I have a list of domains and I want to sort them based on tld. whats the fastest way to do this?

+5  A: 

Use the key parameter to .sort() to provide a function that can retrieve the proper data to sort by.

import urlparse

def get_tld_from_domain(domain)
    return urlparse.urlparse(domain).netloc.split('.')[-1]

list_of_domains.sort(key=get_tld_from_domain)

# or if you want to make a new list, instead of sorting the old one
sorted_list_of_domains = sorted(list_of_domains, key=get_tld_from_domain)

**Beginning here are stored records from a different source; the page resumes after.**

(* ===== verification/AccessMaintenance.v ===== *)
(** * The maintenance batches

    [materializeExpiredSubscriptions] and [reconcileAccess]: the transactions
    of a batch one after the other, the cursor that pages through the
    candidates, and [restoreNodeToHealthy], which reconciles before it
    restores. *)

From S2P Require Import Prelude.
From S2P Require Import Json.
From S2P Require Import Sql.
From S2P Require Import OutboxStore.
From S2P Require Import NodeSyncStore.
From S2P Require Import NodeAgentContract.
From S2P Require Import XrayAccess.
From S2P Require Import ControlPlane.
From S2P Require Import DataPlaneCredential.
From S2P Require Import AccessPolicy.
From S2P Require Import ControlPlaneInvariant.
From S2P Require Import Orchestration.
From S2P Require Import OrchestrationSafety.
From S2P Require Import SubscriptionAccess.
From S2P Require Import SubscriptionAccessSafety.
From S2P Require Import Reconciliation.
Open Scope Z_scope.

(** ** Batches *)

(** A statement that keeps the invariant, whether it returns or throws. *)
Definition keeps {A} (m : DbM A) : Prop :=
  ∀ db, Inv nothing db → Inv nothing (m db).2 ∧ evolves db (m db).2.

Lemma inv_keeps_mret {A} (a : A) : keeps (mret a : DbM A).
Proof. intros db Hinv. by split. Qed.

Lemma keeps_get_bind {A} (f : Db → DbM A) : (∀ db, keeps (f db)) → keeps (get ≫= f).
Proof. intros Hf db. apply Hf. Qed.

Lemma inv_keeps_bind {A B} (m : DbM A) (f : A → DbM B) :
  keeps m → (∀ a, keeps (f a)) → keeps (m ≫= f).
Proof.
  intros Hm Hf db Hinv. unfold mbind, M_bind. destruct (Hm db Hinv) as [H1 H2].
  destruct (m db) as [[a|e] s]; simpl in *; [|done].
  destruct (Hf a s H1) as [H3 H4]. split; [done|by etrans].
Qed.

(** A transaction that throws is rolled back. *)
Lemma inv_keeps_atomically {A} (m : DbM A) :
  (∀ db a db', m db = (Ok a, db') → Inv nothing db → Inv nothing db' ∧ evolves db db') →
  keeps (atomically m).
Proof.
  intros Hm db Hinv. unfold atomically. destruct (m db) as [[a|e] s] eqn:Hrun; simpl; [by eapply Hm|done].
Qed.

Lemma keeps_tried (m : DbM bool) :
  (∀ db a db', m db = (Ok a, db') → Inv nothing db → Inv nothing db' ∧ evolves db db') →
  keeps (tried m).
Proof.
  intros Hm. apply inv_keeps_bind; [|intros []; apply inv_keeps_mret].
  intros db Hinv. unfold attempt. pose proof (inv_keeps_atomically m Hm db Hinv).
  by destruct (atomically m db) as [[]].
Qed.

Lemma keeps_tally {A} (l : list A) f : (∀ x, keeps (f x)) → keeps (tally l f).
Proof.
  intros Hf. induction l as [|x l IH]; simpl; [apply inv_keeps_mret|].
  apply inv_keeps_bind; [done|intros r]. apply inv_keeps_bind; [done|intros rest]. apply inv_keeps_mret.
Qed.

(** A tally counts every element once: changed, failed or neither. *)
Lemma tally_bounds {A} (l : list A) f db r db' :
  tally l f db = (Ok r, db') → 0 ≤ r.1 ≤ Z.of_nat (length l).
Proof.
  revert db r. induction l as [|x l IH]; intros db r; simpl.
  - intros H. ok_inv H. simpl. lia.
  - intros H. ok_inv H. apply IH in Hrun0. simpl. destruct a as [[] ?]; simpl; lia.
Qed.

Section batches.
Context (uuid : nat → string) (hmac_sha256 : string → string → list Z) `{DateStrings}.
Context (credentialPepper : string).

Lemma keeps_expired limit cursor now : keeps (materializeExpiredSubscriptions uuid limit cursor now).
Proof.
  unfold materializeExpiredSubscriptions. apply keeps_get_bind. intros db.
  destruct (findExpiredSubscriptionCandidates db now limit cursor) as [candidates cursor'].
  apply inv_keeps_bind; [|intros counts; apply inv_keeps_mret]. apply keeps_tally. intros subscriptionId.
  unfold expire_candidate. apply keeps_get_bind. intros db1. apply inv_keeps_bind.
  - apply keeps_tally. intros nodeId. apply keeps_tried. intros db2 b db3 Hr Hinv.
    by destruct (scheduleExpired_safe uuid _ _ _ _ _ _ Hr Hinv) as (I & E & _).
  - intros scheduled. apply inv_keeps_bind; [|intros ?; apply inv_keeps_mret].
    apply keeps_tried. intros db2 b db3 Hr Hinv.
    by destruct (materialize_safe _ _ _ _ _ Hr Hinv) as (I & E & _).
Qed.

Lemma keeps_reconcileAccess limit cursor now :
  keeps (reconcileAccess uuid hmac_sha256 credentialPepper limit cursor now).
Proof.
  unfold reconcileAccess. apply keeps_get_bind. intros db.
  destruct (findReconciliationCandidates db now limit cursor) as [candidates cursor'].
  apply inv_keeps_bind; [|intros counts; apply inv_keeps_mret]. apply keeps_tally. intros nodeId.
  apply keeps_tried. intros db2 b db3 Hr Hinv.
  by destruct (reconcile_safe uuid hmac_sha256 credentialPepper _ _ _ _ _ _ Hr Hinv) as (I & E & _).
Qed.

(** ** Restoring a node *)

Lemma restore_safe nodeId actor now db r db' :
  restoreNodeToHealthy uuid hmac_sha256 credentialPepper nodeId actor now db = (Ok r, db') →
  Inv nothing db →
  Inv nothing db' ∧ evolves db db' ∧
  match r with
  | Restored id => id = nodeId ∧ node_settled db nodeId now true ∧
      status_changed db db' nodeId NODE_HEALTHY
  | ReconciliationRequired id => id = nodeId ∧ ¬ node_settled db nodeId now true ∧
      node_settled db' nodeId now true ∧ n_status <$> db_nodes db' !! nodeId = n_status <$> db_nodes db !! nodeId
  end.
Proof.
  unfold restoreNodeToHealthy, reconcileNodeBeforeHealthy. intros Hr Hinv. ok_inv Hr.
  destruct (reconcile_safe _ _ _ _ _ _ _ _ _ Hrun Hinv) as (I1 & E1 & Hrec). unfold reconciled in Hrec.
  destruct a; ok_inv Hr.
  - split; [done|]. split; [done|].
    destruct (db_nodes db !! nodeId) as [node|] eqn:Hn; [|by destruct Hrec].
    rewrite orb_true_r in Hrec.
    destruct (isNodeInAccessControlSync (n_status node)); [|by destruct Hrec].
    destruct Hrec as (Hun & Hset & Hst). split_and!; [done|done|done|]. by rewrite Hst.
  - assert (Hsame : s = db).
    { destruct (db_nodes db !! nodeId); [|by destruct Hrec].
      destruct (isNodeInAccessControlSync _); by destruct Hrec. }
    subst s. unfold restoreHealthy in Hrun0. apply atomically_ok_inv in Hrun0.
    destruct (change_status_safe _ _ _ _ _ _ _ _ _ Hrun0 Hinv) as (I2 & E2 & _ & Hch);
      [set_solver|]. split; [done|]. split; [done|]. split; [done|]. split; [|done].
    unfold change_status, find in Hrun0. ok_inv Hrun0.
    destruct (db_nodes db !! nodeId) as [node|] eqn:Hn; [|discriminate Hrun0].
    rewrite orb_true_r in Hrec.
    assert (Hsync : isNodeInAccessControlSync (n_status node) = true).
    { case_bool_decide as Hst; [by rewrite Hst|]. ok_inv Hrun0.
      apply negb_false_iff, bool_decide_eq_true in Hguard.
      apply elem_of_cons in Hguard as [->|[->|Hno%elem_of_nil]%elem_of_cons]; done. }
    rewrite Hsync in Hrec. by destruct Hrec.
Qed.
End batches.

(** ** The pages *)

(** A sorted list split at a bound. *)
Section split.
Context (a : string).

Definition upto (l : list string) : nat := length (filter (λ x, String.le x a) l).

Lemma filter_all_false {A} (P : A → Prop) `{∀ x, Decision (P x)} (l : list A) :
  (∀ x, x ∈ l → ¬ P x) → filter P l = [].
Proof.
  induction l as [|x l IH]; intros Hl; [done|]. rewrite filter_cons_False by (apply Hl; left).
  apply IH. intros y Hy. apply Hl. by right.
Qed.
Lemma filter_all_true {A} (P : A → Prop) `{∀ x, Decision (P x)} (l : list A) :
  (∀ x, x ∈ l → P x) → filter P l = l.
Proof.
  induction l as [|x l IH]; intros Hl; [done|]. rewrite filter_cons_True by (apply Hl; left).
  f_equal. apply IH. intros y Hy. apply Hl. by right.
Qed.

Lemma sorted_split l : StronglySorted String.le l →
  filter (λ x, String.le x a) l = take (upto l) l ∧
  filter (λ x, negb (bool_decide (String.le x a)) = true) l = drop (upto l) l.
Proof.
  unfold upto. induction 1 as [|x l Hl IH Hx]; [done|].
  destruct (decide (String.le x a)) as [Hle|Hgt].
  - rewrite filter_cons_True by done. rewrite filter_cons_False by (by rewrite bool_decide_eq_true_2).
    simpl. destruct IH as [IH1 IH2]. split; [by f_equal|done].
  - assert (Hall : ∀ y, y ∈ x :: l → ¬ String.le y a).
    { intros y [->|Hy]%elem_of_cons Hya; [done|]. apply Hgt. rewrite Forall_forall in Hx.
      by etrans; [apply Hx|]. }
    rewrite !(filter_all_false (λ x, String.le x a)) by done. simpl. split; [done|].
    apply filter_all_true. intros y Hy. rewrite bool_decide_eq_false_2; [done|by apply Hall].
Qed.
End split.

Lemma upto_member l i x :
  StronglySorted String.le l → NoDup l → l !! i = Some x → upto x l = S i.
Proof.
  intros Hs. revert i. unfold upto. induction Hs as [|y l Hl IH Hy]; intros i; [done|].
  intros [Hny Hnd]%NoDup_cons. destruct i as [|i]; simpl.
  - intros [= ->]. rewrite filter_cons_True by reflexivity. simpl. f_equal.
    rewrite (filter_all_false (λ z, String.le z x)); [done|]. intros z Hz Hle.
    rewrite Forall_forall in Hy. apply Hny.
    assert (z = x) as <- by (apply (anti_symm String.le); auto). done.
  - intros Hi. rewrite filter_cons_True.
    + simpl. f_equal. by apply IH.
    + rewrite Forall_forall in Hy. apply Hy. by eapply list_elem_of_lookup_2.
Qed.

Section paging.
Context {A : Type} (p : string → A → bool) (t : Table A) (limit : nat) (Hlimit : (0 < limit)%nat).

(** The candidates in the order of the query. *)
Definition candidates : list string :=
  merge_sort String.le (map_to_list (filter (λ kv, p kv.1 kv.2 = true) t)).*1.

Lemma candidates_elem id : id ∈ candidates ↔ ∃ row, t !! id = Some row ∧ p id row = true.
Proof using Type.
  unfold candidates. rewrite elem_of_merge_sort, list_elem_of_fmap. split.
  - intros ([id' row] & -> & [Hr Hp]%elem_of_map_to_list%map_lookup_filter_Some). by exists row.
  - intros (row & Hr & Hp). exists (id, row). split; [done|].
    by apply elem_of_map_to_list, map_lookup_filter_Some.
Qed.

Lemma candidates_sorted : StronglySorted String.le candidates.
Proof using Type. apply StronglySorted_merge_sort; apply _. Qed.

Lemma candidates_NoDup : NoDup candidates.
Proof using Type. unfold candidates. rewrite merge_sort_Permutation. apply NoDup_fst_map_to_list. Qed.

(** The candidates the cursor has passed. *)
Definition passed (cursor : option string) : nat :=
  match cursor with Some a => upto a candidates | None => 0 end.

Lemma passed_le cursor : (passed cursor ≤ length candidates)%nat.
Proof using Type.
  destruct cursor; simpl; [|apply Nat.le_0_l]. unfold upto. apply length_filter.
Qed.

(** A page is the next [limit] candidates, around the end of the order. *)
Lemma next_page_spec cursor :
  (next_page (query_page p t) limit cursor).1 =
  take limit (drop (passed cursor) candidates ++ take (passed cursor) candidates).
Proof using All.
  unfold next_page, query_page. fold candidates. destruct cursor as [a|]; simpl.
  - destruct (sorted_split a candidates candidates_sorted) as [Hle Hgt].
    assert (Hfirst : filter (λ id, within (Some a) None id = true) candidates =
                     drop (upto a candidates) candidates).
    { rewrite <- Hgt. apply list_filter_iff. intros x. unfold within. by rewrite andb_true_r. }
    assert (Hwrap : filter (λ id, within None (Some a) id = true) candidates =
                    take (upto a candidates) candidates).
    { rewrite <- Hle. apply list_filter_iff. intros x. unfold within. simpl. apply bool_decide_eq_true. }
    rewrite Hfirst, Hwrap, andb_true_r, take_app, length_drop, length_take.
    destruct (Nat.ltb_spec (limit `min` length (drop (upto a candidates) candidates)) limit).
    + rewrite length_drop in *. do 3 f_equal. lia.
    + rewrite length_drop in *.
      replace (limit - (length candidates - upto a candidates))%nat with 0%nat by lia.
      by rewrite take_0, app_nil_r.
  - rewrite andb_false_r, drop_0, take_0, app_nil_r. simpl. f_equal.
    by apply filter_all_true.
Qed.

Lemma next_page_cursor cursor :
  (next_page (query_page p t) limit cursor).2 =
  match last (next_page (query_page p t) limit cursor).1 with
  | Some id => Some id
  | None => cursor
  end.
Proof using All. done. Qed.

(** The page as positions in the order. *)
Lemma page_lookup cursor k :
  (k < limit)%nat → (k < length candidates)%nat →
  (next_page (query_page p t) limit cursor).1 !! k =
  candidates !! (if decide (passed cursor + k < length candidates)
                 then passed cursor + k else passed cursor + k - length candidates)%nat.
Proof using All.
  intros Hk Hkn. rewrite next_page_spec, lookup_take_lt by done.
  pose proof (passed_le cursor) as Hle. case_decide as Hd.
  - rewrite lookup_app_l by (rewrite length_drop; lia). by rewrite lookup_drop.
  - rewrite lookup_app_r by (rewrite length_drop; lia).
    rewrite length_drop, lookup_take_lt by lia. f_equal. lia.
Qed.

Lemma page_length cursor :
  length (next_page (query_page p t) limit cursor).1 = (limit `min` length candidates)%nat.
Proof using All.
  rewrite next_page_spec, length_take, length_app, length_drop, length_take.
  pose proof (passed_le cursor). lia.
Qed.

(** A page moves the cursor past what it returns. *)
Lemma passed_step cursor :
  (0 < length candidates)%nat →
  let m := (limit `min` length candidates)%nat in
  passed (next_page (query_page p t) limit cursor).2 =
    (if decide (passed cursor + m ≤ length candidates) then passed cursor + m
     else passed cursor + m - length candidates)%nat.
Proof using All.
  intros Hn m. rewrite next_page_cursor.
  pose proof (page_length cursor) as Hlen. fold m in Hlen.
  rewrite last_lookup, Hlen, page_lookup by lia.
  pose proof (passed_le cursor) as Hle.
  set (i := (if decide _ then _ else _)) at 1.
  assert (Hi : (i < length candidates)%nat) by (unfold i; case_decide; lia).
  destruct (lookup_lt_is_Some_2 candidates i Hi) as [x Hx]. rewrite Hx. simpl.
  rewrite (upto_member candidates i x candidates_sorted candidates_NoDup Hx).
  unfold i. repeat case_decide; lia.
Qed.

(** The cursor after some pages over the same candidates. *)
Fixpoint after_pages (k : nat) (cursor : option string) : option string :=
  match k with
  | O => cursor
  | S k' => after_pages k' (next_page (query_page p t) limit cursor).2
  end.

(** How many candidates the pages show before position [i]. *)
Definition ahead (cursor : option string) (i : nat) : nat :=
  (if decide (passed cursor ≤ i) then i - passed cursor
   else length candidates + i - passed cursor)%nat.

Lemma visited d cursor i x :
  candidates !! i = Some x → (ahead cursor i ≤ d)%nat →
  ∃ k, (k * limit ≤ d)%nat ∧ x ∈ (next_page (query_page p t) limit (after_pages k cursor)).1.
Proof using All.
  revert cursor. induction (lt_wf d) as [d _ IH]. intros cursor Hx Hd.
  pose proof (lookup_lt_Some _ _ _ Hx) as Hi. pose proof (passed_le cursor) as Hle.
  destruct (decide (ahead cursor i < limit)%nat) as [Hnow|Hlater].
  - exists 0%nat. split; [lia|]. change (after_pages 0 cursor) with cursor.
    apply (list_elem_of_lookup_2 _ (ahead cursor i)).
    rewrite (page_lookup cursor (ahead cursor i)) by (done || (unfold ahead; case_decide; lia)).
    rewrite <- Hx. f_equal. unfold ahead. repeat case_decide; lia.
  - assert (Hstep : (ahead (next_page (query_page p t) limit cursor).2 i = ahead cursor i - limit)%nat).
    { unfold ahead in *. rewrite passed_step by lia. repeat case_decide; lia. }
    destruct (IH (d - limit)%nat) with (cursor := (next_page (query_page p t) limit cursor).2)
      as (k & Hk & Hin); [lia|done|lia|].
    exists (S k). split; [lia|done].
Qed.
End paging.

If you preferred, you could not define the function separately but instead just use a lambda function, but defining it separately can often make your code easier to read, which is always a plus.

Amber
`sorted()` returns list therefore `list()` is redundant here.
J.F. Sebastian
Quite true. I've been working with generator expressions too much lately. :P
Amber
+2  A: 

Also, remember that it is not trivial to get the TLD from a URL. Please check this link on SO. In python you can use the urlparse to parse URLs.

Gangadhar
+1  A: 

As Gangadhar says, it's hard to know definitively which part of the netloc is the tld, but in your case I would modify Amber's code slightly. This will sort on the entire domain, by the last level first, then the second to last level, and so on.

This may be good enough for what you need without needing to refer to external lists

import urlparse

def get_reversed_domain(domain)
    return urlparse.urlparse(domain).netloc.split('.')[::-1]

sorted_list_of_domains = sorted(list_of_domains, key=get_reversed_domain)

Just reread the OP, if the list is already just domains you can simply use

sorted_list_of_domains = sorted(list_of_domains, key=lambda x:x.split('.')[::-1])
gnibbler